Recent Posts (page 54 / 70)

by Leon Rosenshein

Naming Is Still Hard

Back in January I wrote about naming things and I came across another article with more info so I figured I'd share that. The one I have some disagreement with is the emphatic advice to avoid hungarian notation. While I agree that prefixing with the base type information is wasteful and makes things harder for your IDE, the original usage for hungarian notation, particularly when writing C code for windows makes a lot of sense. When your language/compiler can't help you out you help yourself. That's still relevant today with some DSLs. When I was writing shaders in HLSL for instance, the compilers weren't very smart, so we had to watch out for things ourselves.

by Leon Rosenshein

Circles

I was wandering around the internet the other day and came across an article describing something called the trinity architecture. It's a way to indicate composition, dependencies, and abstractions. And this is important because everything we do in the world of 0's and 1's is a model of something that we interact with. Ideally the model and the interactions develop together or at least the model works to handle the expected interactions. Compositions, dependencies and abstractions are how you describe those things. And the better those things fit together the easier it is to reason about. The easier it is to reason about, the lower the cognitive load.

And in many ways, that's the goal of architecture. To reduce the complexity and cognitive load of understanding the entire system so you can focus on one part and get it right. That's Domain Driven Design in a nutshell. Make it possible for people to do their jobs mostly in isolation, but being able to rely on what someone else has done or is doing.

So what does trinity bring to the table? It brings a slightly different naming scheme with three layers and it uses nested and tangential circles to indicate composition, dependencies, and implementations. It's certainly a new way to look at things, but as I see it, it's a little too abstract. Sure, it's got a domain, which is the model of what you're doing, and a clearly defined Public API to interact with that model, but then everything else is thrown into the Aux bucket. Everything from the physical computers and networks to the libraries, databases, queues, and event buses that you build things out of.
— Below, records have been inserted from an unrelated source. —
(** *** A column improves *)
Lemma pivot_row_exists c : bounded_problem -> (c < n)%nat -> act c = true -> 0 < o c -> exists i, (i < m)%nat /\ 0 < A i c.
Proof.
  intros Hb Hc Ha Ho. destruct (decide (Exists (fun i => 0 < A i c) (seq 0 m))) as [(i & Hi%elem_of_seq & Hi')%Exists_exists|Hno].
  { exists i. split; [lia|done]. }
  assert (Hneg : forall i, (i < m)%nat -> A i c <= 0).
  { intros i Hi. destruct (Z.le_gt_cases (A i c) 0) as [|Hpos]; [done|]. destruct Hno. apply Exists_exists. exists i.
    split; [apply elem_of_seq; lia|lia]. }
  set (e j := if decide (j = c) then 1 else 0). set (w i := - A i c).
  assert (Hlin : forall r, lin r (fun j => basic β w j + 1 * e j) = sum_by (fun i => w i * r (β i)) (seq 0 m) + r c).
  { intros r. rewrite lin_combine_r, lin_basic by apply Hcol. f_equal. unfold e, NetworkLP.lin. rewrite (sum_at _ n c Hc).
    - rewrite decide_True by done. lia.
    - intros j _ Hj. rewrite decide_False by done. lia. }
  exfalso. assert (Hd : nonneg_active (fun j => basic β w j + 1 * e j)).
  { destruct (basic_nonneg w) as [H1 H2]; [intros i Hi; specialize (Hneg i Hi); unfold w; lia| |].
    { intros i Hi. unfold w. destruct (tb_active _ _ _ _ _ _ Ht i Hi) as [|[_ H0]]; [by left|]. rewrite H0 by done. by right. }
    unfold e. split.
    - intros j. specialize (H1 j). case_decide; lia.
    - intros j Hj Ej. rewrite (H2 j Hj Ej). case_decide; [congruence|lia]. }
  assert (Hk : solves A0 (fun _ => 0) (fun j => basic β w j + 1 * e j)).
  { apply (tb_kernel _ _ _ _ _ _ Ht). intros i Hi. rewrite Hlin, <- lin_basic, lin_row by (done || apply Hcol). unfold w. lia. }
  pose proof (bp_ray Hb _ Hd Hk) as Hr. rewrite <- (tb_objective_kernel _ _ _ _ _ _ Ht), Hlin, sum_by_zero in Hr by
    (done || (apply Forall_forall; intros i Hi%elem_of_seq; rewrite (tb_reduced _ _ _ _ _ _ Ht) by lia; lia)). lia.
Qed.

(** The pivot keeps the tableau, when the row passes the ratio test. *)
Lemma tableau_pivot p c A' b' o' z' : (p < m)%nat -> (c < n)%nat -> act c = true -> A p c = 1 ->
  (forall i, (i < m)%nat -> 0 < A i c -> b p <= b i) -> pivoted m n p c A b o z A' b' o' z' ->
  tableau A' b' o' z' (pivot_potential A P p c) (pivot_basis β p c).
Proof.
  intros Hp Hc Ha H1 Hmin Hpv.
  assert (Hr : forall i, (i < m)%nat -> -1 <= A i c <= 1) by (intros i Hi; by apply (entry_range m n nodes tail head tail_node head_node A P β Hnet)).
  constructor.
  - by eapply pivoted_network.
  - intros i Hi. unfold pivot_basis. case_decide as Hne; [by left|]. destruct (tb_active _ _ _ _ _ _ Ht i Hi) as [|[Hb0 H0]]; [by left|].
    right. split; [rewrite (pv_value _ _ _ _ _ _ _ _ _ _ _ _ Hpv), H0 by done; lia|]. intros j Hj Hj'.
    rewrite (pv_row _ _ _ _ _ _ _ _ _ _ _ _ Hpv), (H0 c), (H0 j) by done. lia.
  - intros x. rewrite <- (tb_solutions _ _ _ _ _ _ Ht). by apply (pivoted_solves m n p c A b o z A' b' o' z').
  - intros d. rewrite <- (tb_kernel _ _ _ _ _ _ Ht). by apply (pivoted_kernel m n p c A b o z A' b' o' z').
  - intros x Hx. rewrite <- (tb_objective _ _ _ _ _ _ Ht) by done. rewrite (pivoted_objective m n p c A b o z A' b' o' z' Hp Hpv).
    rewrite (pv_objective_value _ _ _ _ _ _ _ _ _ _ _ _ Hpv). apply (tb_solutions _ _ _ _ _ _ Ht) in Hx. rewrite (Hx p Hp). lia.
  - intros d Hd. rewrite <- (tb_objective_kernel _ _ _ _ _ _ Ht) by done. rewrite (pivoted_objective m n p c A b o z A' b' o' z' Hp Hpv).
    apply (tb_kernel _ _ _ _ _ _ Ht) in Hd. rewrite (Hd p Hp). lia.
  - intros i Hi. pose proof (tb_nonneg _ _ _ _ _ _ Ht p Hp). pose proof (tb_nonneg _ _ _ _ _ _ Ht i Hi).
    destruct (decide (i = p)) as [->|Hne]; [by rewrite (pv_pivot_value _ _ _ _ _ _ _ _ _ _ _ _ Hpv)|].
    rewrite (pv_value _ _ _ _ _ _ _ _ _ _ _ _ Hpv) by done. specialize (Hr i Hi). specialize (Hmin i Hi).
    assert (A i c = -1 \/ A i c = 0 \/ A i c = 1) as [-> | [-> | E]] by lia; [lia..|]. rewrite E in *. specialize (Hmin ltac:(lia)). lia.
  - intros i Hi. unfold pivot_basis. case_decide.
    + rewrite (pv_objective _ _ _ _ _ _ _ _ _ _ _ _ Hpv) by done. rewrite H1. lia.
    + rewrite (pv_objective _ _ _ _ _ _ _ _ _ _ _ _ Hpv) by by apply Hcol.
      rewrite (tb_reduced _ _ _ _ _ _ Ht), (nw_basis _ _ _ _ _ _ _ _ Hnet) by done. rewrite decide_False by done. lia.
  - destruct (tb_potential _ _ _ _ _ _ Ht) as (Q & HQ & Ho). exists (fun v => Q v + o c * P p v). split.
    + rewrite HQ, (nw_root _ _ _ _ _ _ _ _ Hnet) by done. lia.
    + intros j Hj. rewrite (pv_objective _ _ _ _ _ _ _ _ _ _ _ _ Hpv), Ho by done.
      rewrite (nw_tension _ _ _ _ _ _ _ _ Hnet) by done. rewrite (Ho c Hc). unfold tension. lia.
Qed.
End Tableau.
Definition SMEAR_CONSTANT : Z := 0x5555555555555555.
Definition normalize (base : Z) : Z :=
  let adjust := Z.lxor (Z.shiftr (Z.land base (u64 (Z.shiftl SMEAR_CONSTANT 1))) 1) (Z.land base SMEAR_CONSTANT) in
  let adjust := Z.lor adjust (u64 (Z.shiftl adjust 1)) in
  Z.land base adjust.
Definition add_bitwise (base value : Z) : Z := normalize (u64 (base + value)).

(** What [operator[]] makes of the field at [offset] of a word. *)
Definition decode_field (word offset : Z) : Z :=
  let idx_val := Z.shiftr (Z.land (u64 (Z.shiftl 3 (2 * offset))) word) (2 * offset) in
  if idx_val =? 0 then 0 else if idx_val =? 1 then 1 else -1.

Module BitcompressedRow.
Record t := mk { num_words : Z; matrix_entries : list Z; row_value : Z }.
Implicit Types r : t.
Definition new (num_cols : Z) : t :=
  let num_words := u16 (if num_cols mod 32 =? 0 then num_cols / 32 else 1 + num_cols / 32) in
  mk num_words (replicate (Z.to_nat num_words) 0) 0.
(** The loop of [operator+=] over [num_words] words of both rows. *)
Fixpoint add_words (data other_data : list Z) : list Z :=
  match data, other_data with
  | d :: data, o :: other_data => add_bitwise d o :: add_words data other_data
  | data, _ => data
  end.
Definition add r (other : t) : t :=
  mk (num_words r) (add_words (matrix_entries r) (matrix_entries other)) (i128 (row_value r + row_value other)).
Definition negate r : t :=
  mk (num_words r) ((fun d => normalize (u64 (Z.lnot d))) <$> matrix_entries r) (i128 (row_value r * -1)).
(** [idx] is a [uint16_t] below the number of columns: the vector is not checked. *)
Definition set_pos (idx : Z) r : t :=
  mk (num_words r) (vec_update (fun w => Z.lor w (Z.shiftl 1 (2 * (idx mod 32)))) (Z.to_nat (idx / 32)) (matrix_entries r)) (row_value r).
Definition set_neg (idx : Z) r : t :=
  mk (num_words r) (vec_update (fun w => Z.lor w (Z.shiftl 1 (2 * (idx mod 32) + 1))) (Z.to_nat (idx / 32)) (matrix_entries r)) (row_value r).
Definition set_value (value : Z) r : t := mk (num_words r) (matrix_entries r) value.
Definition at_ r (idx : Z) : Z :=
  decode_field (default 0 (matrix_entries r !! Z.to_nat (u16 (idx / 32)))) (u16 (idx mod 32)).
End BitcompressedRow.

(** The variant that keeps the words in a hash map. *)
Module SparseRow.
Record t := mk { entries : gmap Z Z; row_value : Z }.
Implicit Types r : t.
Definition new : t := mk ∅ 0.
Definition add r (other : t) : t :=
  mk (merge (fun w o => match o with Some d => Some (add_bitwise (default 0 w) d) | None => w end) (entries r) (entries other))
    (i128 (row_value r + row_value other)).
Definition negate r : t := mk ((fun d => normalize (u64 (Z.lnot d))) <$> entries r) (i128 (row_value r * -1)).
Definition set_pos (idx : Z) r : t :=
  mk (<[idx / 32 := Z.lor (default 0 (entries r !! (idx / 32))) (Z.shiftl 1 (2 * (idx mod 32)))]> (entries r)) (row_value r).
Definition set_neg (idx : Z) r : t :=
  mk (<[idx / 32 := Z.lor (default 0 (entries r !! (idx / 32))) (Z.shiftl 1 (2 * (idx mod 32) + 1))]> (entries r)) (row_value r).
Definition set_value (value : Z) r : t := mk (entries r) value.
Definition at_ r (idx : Z) : Z :=
  match entries r !! u16 (idx / 32) with
  | None => 0
  | Some w => decode_field w (u16 (idx mod 32))
  end.
End SparseRow.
And there's no actual customer/user facing thing, just an API. Sure, in some B2B situations you're building an API, but in most cases, you're supposed to be solving a problem, not just building an API. Which means unless you have the Domain exactly right the API doesn't let you your customers solve their problems. Maybe you know the space you're working in that well, but I'm pretty sure I don't. 

The trinity is also a framework for building applications. And there's value in frameworks, especially when they have all the buzzwords. And of course it's an open source framework, so you can start using it for free. And since it's backed by a company you can probably buy all the support you want.

So what do you think of the trinity? Is it a good idea and a way to think about building software? Is there something we can take from it as we build massively scalable distributed systems? Is it just a thinly veiled marketing campaign for unwary developers? Or is it somewhere in between?

by Leon Rosenshein

Intro To Architecture

Name dropping today. Neal Ford and Mark Richards. I've met and talked to both of them a few times. Had some really interesting conversations around scope of influence and the difference between a software developer and a software architect. They're both very good at not only high level architecture discussions but digging in to the details and thinking about specific use cases and approaches. They've got a new book coming out, Fundamentals of Software Architecure, and they're doing a webinar about it next month. Since we're all spending all our time online anyway, if software architecture is something you're interested in, think about checking it out.

Another thing to think about if you're interested in architecture is an architectural kata. I've done them with both Neal and Mark, and led a few sessions, at Uber and elsewhere. If you're interested in doing a kata session after we're back in the office let me know. If there's enough interest I'd love to run another session.

by Leon Rosenshein

Write It Down 2

Documentation is a thing. And there are lots of different kinds, each with their own use case and requirements. But one thing is consistent. Keep the audience in mind. What do they know? What don’t they know? What are they looking to know? What do you want the reader to know?

The most important thing to remember is that it’s for the reader. Whether you’re writing API docs for the RNA Docset, end user documentation for a public facing website, a postmortem, a bug report/feature request, or notes to yourself. remember the reader. Even if you’re writing notes to yourself, what you’re writing isn’t for you now, it’s for future you without all of the contect you have in your head while you’re writing. The reader doesn’t know what you know now. So everything you think is obvious and straightforward now won’t be when you read it. And that’s the simplest case, when you have a chance to know the details.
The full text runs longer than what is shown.